(** [ipv4_from_file]: the body of the loop over the lines of the opened
    file.  The argument is the sequence of lines the file yields (each with
    its line end); a path that cannot be opened or read is dealt with where
    the function is called.  The decorator [validate_file_presence] belongs
    to [eavesarp.eavesarp] and both call sites reach the function only
    after [Path(...).exists()] held. *)
Fixpoint ipv4_from_file (lines : list string) : list string :=
  match lines with
  | [] => []
  | line :: rest =>
      let line := strip line in
      if validate_ipv4 line then line :: ipv4_from_file rest
      else ipv4_from_file rest
  end.

(** [COL_MAP], a dict literal: keys in insertion order. *)
Definition COL_MAP : list (string * string) :=
  [ ("arp_count", "ARP#");
    ("sender", "Sender");
    ("sender_mac", "Sender MAC");
    ("target", "Target");
    ("target_mac", "Target MAC");
    ("stale", "Stale");
    ("sender_ptr", "Sender PTR (PTR > FWD)");
    ("target_ptr", "Target PTR (PTR > FWD)");
    ("mitm_op", "Target IP != Forward IP") ].

Definition COL_ORDER : list string :=
  [ "arp_count"; "sender"; "target"; "stale"; "sender_ptr"; "target_ptr"; "mitm_op" ].

(** [d[k]] on a dict literal: [None] stands for [KeyError]. *)
Fixpoint dict_get {V : Type} (d : list (string * V)) (k : string) : option V :=
  match d with
  | [] => None
  | (k', v) :: d' => if String.eqb k k' then Some v else dict_get d' k
  end.

Definition dict_keys {V : Type} (d : list (string * V)) : list string := map fst d.

(** [k in l] for a list of strings. *)
Definition mem (k : string) (l : list string) : bool := existsb (String.eqb k) l.

(** [sep.join(l)] *)
Fixpoint join (sep : string) (l : list string) : string :=
  match l with
  | [] => ""
  | [x] => x
  | x :: l' => x ++ sep ++ join sep l'
  end.

(** ** Data of [eavesarp.eavesarp] that [interface.py] works on *)

(** Modelled from the spec: the class [Lists] is defined in
    [eavesarp.eavesarp], which is not among the sources.  The spec gives it
    two collections, [white] and [black]; [interface.py] uses both as Python
    lists ([+=], [append], [index], [__delitem__], [__len__]), and a new
    object holds two empty lists. *)
Record Lists : Type := mkLists { white : list string; black : list string }.

Definition new_Lists : Lists := mkLists [] [].

(** Modelled from the spec: [Lists.check] is not among the sources.  "If
    the whitelist is non-empty, membership in it is required; otherwise, if
    the blacklist is non-empty, absence from it is required; otherwise
    default-allow." *)
Definition Lists_check (l : Lists) (ip : string) : bool :=
  match white l, black l with
  | _ :: _, _ => mem ip (white l)
  | [], _ :: _ => negb (mem ip (black l))
  | [], [] => true
  end.

(** Modelled from the spec: the records behind [t.sender], [t.target] and
    the transaction itself are ORM classes of [eavesarp.eavesarp].  The
    field names [value] and [mac_address] are the ones [get_output] reads;
    the others are the spec's. *)
Record Host : Type := mkHost {
  value : string;
  mac_address : option string;
  ptr_hostname : option string;
  fwd_resolved_ip : option string
}.

Record Transaction : Type := mkTransaction {
  sender : Host;
  target : Host;
  count : nat;
  stale : bool;
  mitm_op : bool
}.

(** A colour profile: its three styling methods, as [get_output] calls
    them.  The class is part of [eavesarp.color]. *)
Record ColorProfile : Type := mkColorProfile {
  style_odd : list string -> list string;
  style_even : list string -> list string;
  style_header : list string -> list string
}.

(** Exceptions the embedded code can raise.  The last three are what
    [open] and the reading of a file raise for a directory, for a file
    without read permission and for a file that is no text. *)
Inductive exn : Type :=
| NameError (name : string)
| KeyError (key : string)
| AttributeError (name : string)
| IsADirectoryError
| PermissionError
| UnicodeDecodeError.

Inductive result (A : Type) : Type :=
| Ok (a : A)
| Raise (e : exn).
Arguments Ok {A} a.
Arguments Raise {A} e.

(** What is behind a path that exists: a text file with its lines, each
    with its line end, or something that [open] or the loop over the lines
    answers with an exception. *)
Inductive file : Type :=
| Readable (lines : list string)
| Unreadable (e : exn).

(** ** [get_output] *)

Definition row : Type := list string.

(** [rowdict]: a dict from sender address to the list of that sender's
    rows.  Python dicts iterate in insertion order, which decides the order
    of the table, so the dict is an association list with unique keys, a
    new key going to the end. *)
Definition rowdict : Type := list (string * list row).

Fixpoint rd_mem (k : string) (rd : rowdict) : bool :=
  match rd with
  | [] => false
  | (k', _) :: rd' => String.eqb k k' || rd_mem k rd'
  end.

(** [rowdict[k].append(r)] *)
Fixpoint rd_append (k : string) (r : row) (rd : rowdict) : rowdict :=
  match rd with
  | [] => []
  | (k', rs) :: rd' =>
      if String.eqb k k' then (k', rs ++ [r]) :: rd'
      else (k', rs) :: rd_append k r rd'
  end.

Definition no_transactions_message : string :=
  "- No accepted ARP requests captured" ++ String Re.newline
  "- If this is unexpected, check your whitelist/blacklist configuration".

Section GetOutput.

(** What [get_output] takes from outside [interface.py]: the database
    session and [get_transactions], the cell builders of the transaction
    class ([build_stale], and [bfh], which calls the builder of the given
    name), [Lists.check] and [tabulate]. *)
Variable Session : Type.
Variable Order : Type.
Variable get_transactions : Session -> Order -> list Transaction.
Variable build_stale : Transaction -> option ColorProfile -> string.
Variable bfh : Transaction -> string -> bool -> string.
Variable check : Lists -> string -> bool.
Variable tabulate : list row -> list string -> string.

(** The body of [for col in columns]. *)
Definition build_cell (color_profile : option ColorProfile) (t : Transaction)
    (new_sender : bool) (col : string) : string :=
  if String.eqb col "sender" then
    if new_sender then value (sender t) else ""
  else if String.eqb col "target" then value (target t)
  else if String.eqb col "stale" then build_stale t color_profile
  else
    let col := if String.eqb col "arp_count" then "count" else col in
    bfh t ("build_" ++ col) new_sender.

Definition build_row (color_profile : option ColorProfile) (columns : list string)
    (t : Transaction) (new_sender : bool) : row :=
  map (build_cell color_profile t new_sender) columns.

(** [lists and not lists.check(ip)]: [None] is falsy, a [Lists] object is
    truthy. *)
Definition rejected (lists : option Lists) (ip : string) : bool :=
  match lists with
  | Some l => negb (check l ip)
  | None => false
  end.

(** The body of [for t in transactions]. *)
Definition organize_step (sender_lists target_lists : option Lists)
    (color_profile : option ColorProfile) (columns : list string)
    (rd : rowdict) (t : Transaction) : rowdict :=
  let sender := value (sender t) in
  let target := value (target t) in
  if rejected sender_lists sender then rd
  else if rejected target_lists target then rd
  else
    let new_sender := negb (rd_mem sender rd) in
    let row := build_row color_profile columns t new_sender in
    if new_sender then rd ++ [(sender, [row])]
    else rd_append sender row rd.

Definition organize (sender_lists target_lists : option Lists)
    (color_profile : option ColorProfile) (columns : list string)
    (transactions : list Transaction) : rowdict :=
  fold_left (organize_step sender_lists target_lists color_profile columns)
    transactions [].

(** The body of [for sender,irows in rowdict.items()], on the pair of
    [rows] and [counter]. *)
Definition restructure_step (color_profile : option ColorProfile)
    (st : list row * nat) (item : string * list row) : list row * nat :=
  let '(rows, counter) := st in
  let counter := S counter in
  match color_profile with
  | Some cp =>
      if negb (counter mod 2 =? 0)%nat
      then (rows ++ map (style_odd cp) (snd item), counter)
      else (rows ++ map (style_even cp) (snd item), counter)
  | None => (rows ++ snd item, counter)
  end.

Definition restructure (color_profile : option ColorProfile) (rd : rowdict) : list row :=
  fst (fold_left (restructure_step color_profile) rd ([], 0%nat)).

(** [[COL_MAP[col] for col in columns]] *)
Fixpoint build_headers (columns : list string) : result (list string) :=
  match columns with
  | [] => Ok []
  | col :: columns' =>
      match dict_get COL_MAP col with
      | None => Raise (KeyError col)
      | Some h =>
          match build_headers columns' with
          | Ok hs => Ok (h :: hs)
          | Raise e => Raise e
          end
      end
  end.

(** [get_output].  The parameters [ptr], [reverse_resolve] and
    [arp_resolve] are never read by the body and are left out.  The cell
    builders are total here, so a column outside [COL_MAP] shows as the
    [KeyError] of the header lookup. *)
Definition get_output (db_session : Session) (order_by : Order)
    (sender_lists target_lists : option Lists)
    (color_profile : option ColorProfile) (columns : list string) : result string :=
  let transactions := get_transactions db_session order_by in
  match transactions with
  | [] => Ok no_transactions_message
  | _ :: _ =>
      let rowdict := organize sender_lists target_lists color_profile columns transactions in
      let rows := restructure color_profile rowdict in
      match build_headers columns with
      | Raise e => Raise e
      | Ok headers =>
          let headers :=
            match color_profile with
            | Some cp => style_header cp headers
            | None => headers
            end in
          Ok (tabulate rows headers)
      end
  end.

End GetOutput.

(** ** The command-line program

    The body under [if __name__ == '__main__'], after [parse_args].  A run
    is the sequence of its observable events and the way it ends. *)

Inductive command : Type := Analyze | Capture.

(** The parsed arguments.  [cmd] is [None] without a sub-command;
    [output_columns] is [None] when the namespace has no such attribute;
    the six filter arguments are [None] when not given ([nargs='+'], no
    default).  [color_profile] stands for [ColorProfiles[args.color_profile]],
    a lookup that cannot fail since [choices] restricts the name to the keys;
    the profile that disables colour is falsy. *)
Record Args : Type := mkArgs {
  cmd : option command;
  output_columns : option (list string);
  whitelist : option (list string);
  blacklist : option (list string);
  sender_whitelist : option (list string);
  target_whitelist : option (list string);
  sender_blacklist : option (list string);
  target_blacklist : option (list string);
  pcap_files : list string;
  sqlite_files : list string;
  database_output_file : string;
  color_profile : option ColorProfile
}.

Inductive event : Type :=
| Print (text : string)
| PrintHelp
| RunAnalyze (sender_lists target_lists : Lists)
| CreateDb (file : string)
| RunCapture (sender_lists target_lists : Lists).

Inductive outcome (A : Type) : Type :=
| Done (a : A)
| Exited
| Raised (e : exn).
Arguments Done {A} a.
Arguments Exited {A}.
Arguments Raised {A} e.

(** Events so far, and how the computation ended. *)
Definition M (A : Type) : Type := list event * outcome A.

#[global] Instance M_ret : MRet M := fun A a => ([], Done a).

#[global] Instance M_bind : MBind M := fun A B f m =>
  match m with
  | (tr, Done a) => let '(tr', o) := f a in (tr ++ tr', o)
  | (tr, Exited) => (tr, Exited)
  | (tr, Raised e) => (tr, Raised e)
  end.

Definition emit (e : event) : M unit := ([e], Done tt).
Definition print (text : string) : M unit := emit (Print text).
Definition exit {A : Type} : M A := ([], Exited).
Definition raise {A : Type} (e : exn) : M A := ([], Raised e).

Inductive list_type : Type := White | Black.
Inductive host_type : Type := Sender | Target.

(** [lists.__getattribute__(list_type)] *)
Definition get_list (lt : list_type) (l : Lists) : list string :=
  match lt with White => white l | Black => black l end.
Lemma filter_none (A : Type) (f : A -> bool) (l : list A) :
  Forall (fun a => f a = false) l -> filter f l = [].
Proof.
  induction 1 as [| a l Ha _ IH]; simpl; [reflexivity |].
  now rewrite Ha.
Qed.

End SpeculativeFacts.

(* ===================================================================== *)
(** * Facts about the summary buckets *)
(* ===================================================================== *)

Section BucketFacts.

Import Pipeline.

Lemma buckets_exactly_one (r : ClaimResult) :
  Spec.exactly_one (is_high r) (is_medium r) (is_low r).
Proof.
  unfold Spec.exactly_one, is_high, is_medium, is_low.
  generalize (thi_score r). intro q.
  destruct (Qltb (7 # 10) q) eqn:Eh; destruct (Qltb q (4 # 10)) eqn:El;
    destruct (Qle_bool (4 # 10) q) eqn:E4; destruct (Qle_bool q (7 # 10)) eqn:E7;
    simpl; auto;
    repeat match goal with
           | H : Qltb _ _ = true |- _ => apply Qltb_lt in H
           | H : Qltb _ _ = false |- _ => apply Qltb_ge in H
           | H : Qle_bool _ _ = true |- _ => apply Qle_bool_iff in H
           | H : Qle_bool ?a ?b = false |- _ =>
               assert (~ a <= b) by (intro Hle; apply Qle_bool_iff in Hle; congruence);
               clear H
           end;
    exfalso; lra.
Qed.

Lemma buckets_count (l : list ClaimResult) :
  (List.length (filter is_high l) + List.length (filter is_medium l) +
   List.length (filter is_low l) = List.length l)%nat.
Proof.
  induction l as [| r l IH]; simpl; [reflexivity |].
  destruct (buckets_exactly_one r) as [(-> & -> & ->) | [(-> & -> & ->) | (-> & -> & ->)]];
    simpl; lia.
Qed.

End BucketFacts.

(* ===================================================================== *)
(** * Facts about the percent-jump rule *)
(* ===================================================================== *)

Section PercentFacts.

Import Sanity.

Lemma percent_flag_cases (threshold : Q) (percent : Parser.Mention) :
  match Spec.percent_value percent with
  | Some value =>
      percent_flag threshold percent =
      if Qltb threshold value then [percent_jump_ value] else []
  | None => percent_flag threshold percent = []
  end.
Proof.
  unfold Spec.percent_value, percent_flag.
  destruct (float (replace "%" "" (Parser.text percent))); reflexivity.
Qed.


Lemma percent_flag_length (threshold : Q) (percent : Parser.Mention) :
  List.length (percent_flag threshold percent) =
  if Spec.exceeds threshold percent then 1%nat else 0%nat.
Proof.
  pose proof (percent_flag_cases threshold percent) as H.
  unfold Spec.exceeds.
  destruct (Spec.percent_value percent) as [value |]; rewrite H;
    [destruct (Qltb threshold value) |]; reflexivity.
Qed.

Lemma percent_flags_length (threshold : Q) (percents : list Parser.Mention) :
  List.length (flat_map (percent_flag threshold) percents) =
  List.length (filter (Spec.exceeds threshold) percents).
Proof.
  induction percents as [| p percents IH]; simpl; [reflexivity |].
  rewrite length_app, IH, percent_flag_length.
  destruct (Spec.exceeds threshold p); reflexivity.
Qed.


End PercentFacts.

(* ===================================================================== *)
(** * Facts about the demo capabilities *)
(* ===================================================================== *)

Section DemoFacts.

Lemma demo_probabilities (weights : option (list Q)) :
  Spec.probabilities (Demo.make weights).
Proof.
  intros premise hypothesis result. simpl. unfold Demo.nli.
  destruct (String.eqb hypothesis premise); intro H; injection H as <-;
    repeat constructor; simpl; lra.
Qed.

Lemma demo_lexicon_weights_nonneg (weights : option (list Q)) :
  Spec.lexicon_weights_nonneg (Demo.make weights).
Proof.
  split; simpl; lra.
Qed.

End DemoFacts.

(* ===================================================================== *)
(** * The fusion formula *)
(* ===================================================================== *)

Section FormulaFacts.

Import Pipeline.

(** If the weighted sum stays in [[0,1]] for all scores in [[0,1]], the
    weights are non-negative and sum to at most 1. *)
Lemma thi_formula_unit_only (w0 w1 w2 w3 w4 : Q) :
  (forall c, Spec.components_in_unit c ->
             exists thi, thi_formula [w0; w1; w2; w3; w4] c = inr thi /\ Spec.in_unit thi) ->
  Spec.weights_within_unit [w0; w1; w2; w3; w4].
Proof.
  intro H.
  assert (Hat : forall c s i p n,
             Spec.in_unit c -> Spec.in_unit s -> Spec.in_unit i ->
             Spec.in_unit p -> Spec.in_unit n ->
             Spec.in_unit (w0 * c + w1 * (1 - s) + w2 * i + w3 * p + w4 * n)).
  { intros c s i p n Hc Hs Hi Hp Hn.
    destruct (H (Spec.components_of c s i p n)) as (thi & Hthi & Hunit).
    - repeat split; simpl; solve [apply Hc | apply Hs | apply Hi | apply Hp | apply Hn].
    - injection Hthi as <-. exact Hunit. }
  assert (U0 : Spec.in_unit 0) by (split; lra).
  assert (U1 : Spec.in_unit 1) by (split; lra).
  pose proof (Hat 1 1 0 0 0 U1 U1 U0 U0 U0) as [H0 _].
  pose proof (Hat 0 0 0 0 0 U0 U0 U0 U0 U0) as [H1 _].
  pose proof (Hat 0 1 1 0 0 U0 U1 U1 U0 U0) as [H2 _].
  pose proof (Hat 0 1 0 1 0 U0 U1 U0 U1 U0) as [H3 _].
  pose proof (Hat 0 1 0 0 1 U0 U1 U0 U0 U1) as [H4 _].
  pose proof (Hat 1 0 1 1 1 U1 U0 U1 U1 U1) as [_ Hs].
  split; [reflexivity |]. split.
  - repeat constructor; lra.
  - rewrite sum_five. lra.
Qed.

§ §

WORK TASK
Only the lines above starting at the line that holds "(rd : rowdict) (t" and ending at the line that holds "string) : result string" are to be repeated, exactly and in full.

SOLUTION FOR THIS EXERCISE
    (rd : rowdict) (t : Transaction) : rowdict :=
  let sender := value (sender t) in
  let target := value (target t) in
  if rejected sender_lists sender then rd
  else if rejected target_lists target then rd
  else
    let new_sender := negb (rd_mem sender rd) in
    let row := build_row color_profile columns t new_sender in
    if new_sender then rd ++ [(sender, [row])]
    else rd_append sender row rd.

Definition organize (sender_lists target_lists : option Lists)
    (color_profile : option ColorProfile) (columns : list string)
    (transactions : list Transaction) : rowdict :=
  fold_left (organize_step sender_lists target_lists color_profile columns)
    transactions [].

(** The body of [for sender,irows in rowdict.items()], on the pair of
    [rows] and [counter]. *)
Definition restructure_step (color_profile : option ColorProfile)
    (st : list row * nat) (item : string * list row) : list row * nat :=
  let '(rows, counter) := st in
  let counter := S counter in
  match color_profile with
  | Some cp =>
      if negb (counter mod 2 =? 0)%nat
      then (rows ++ map (style_odd cp) (snd item), counter)
      else (rows ++ map (style_even cp) (snd item), counter)
  | None => (rows ++ snd item, counter)
  end.

Definition restructure (color_profile : option ColorProfile) (rd : rowdict) : list row :=
  fst (fold_left (restructure_step color_profile) rd ([], 0%nat)).

(** [[COL_MAP[col] for col in columns]] *)
Fixpoint build_headers (columns : list string) : result (list string) :=
  match columns with
  | [] => Ok []
  | col :: columns' =>
      match dict_get COL_MAP col with
      | None => Raise (KeyError col)
      | Some h =>
          match build_headers columns' with
          | Ok hs => Ok (h :: hs)
          | Raise e => Raise e
          end
      end
  end.

(** [get_output].  The parameters [ptr], [reverse_resolve] and
    [arp_resolve] are never read by the body and are left out.  The cell
    builders are total here, so a column outside [COL_MAP] shows as the
    [KeyError] of the header lookup. *)
Definition get_output (db_session : Session) (order_by : Order)
    (sender_lists target_lists : option Lists)
    (color_profile : option ColorProfile) (columns : list string) : result string :=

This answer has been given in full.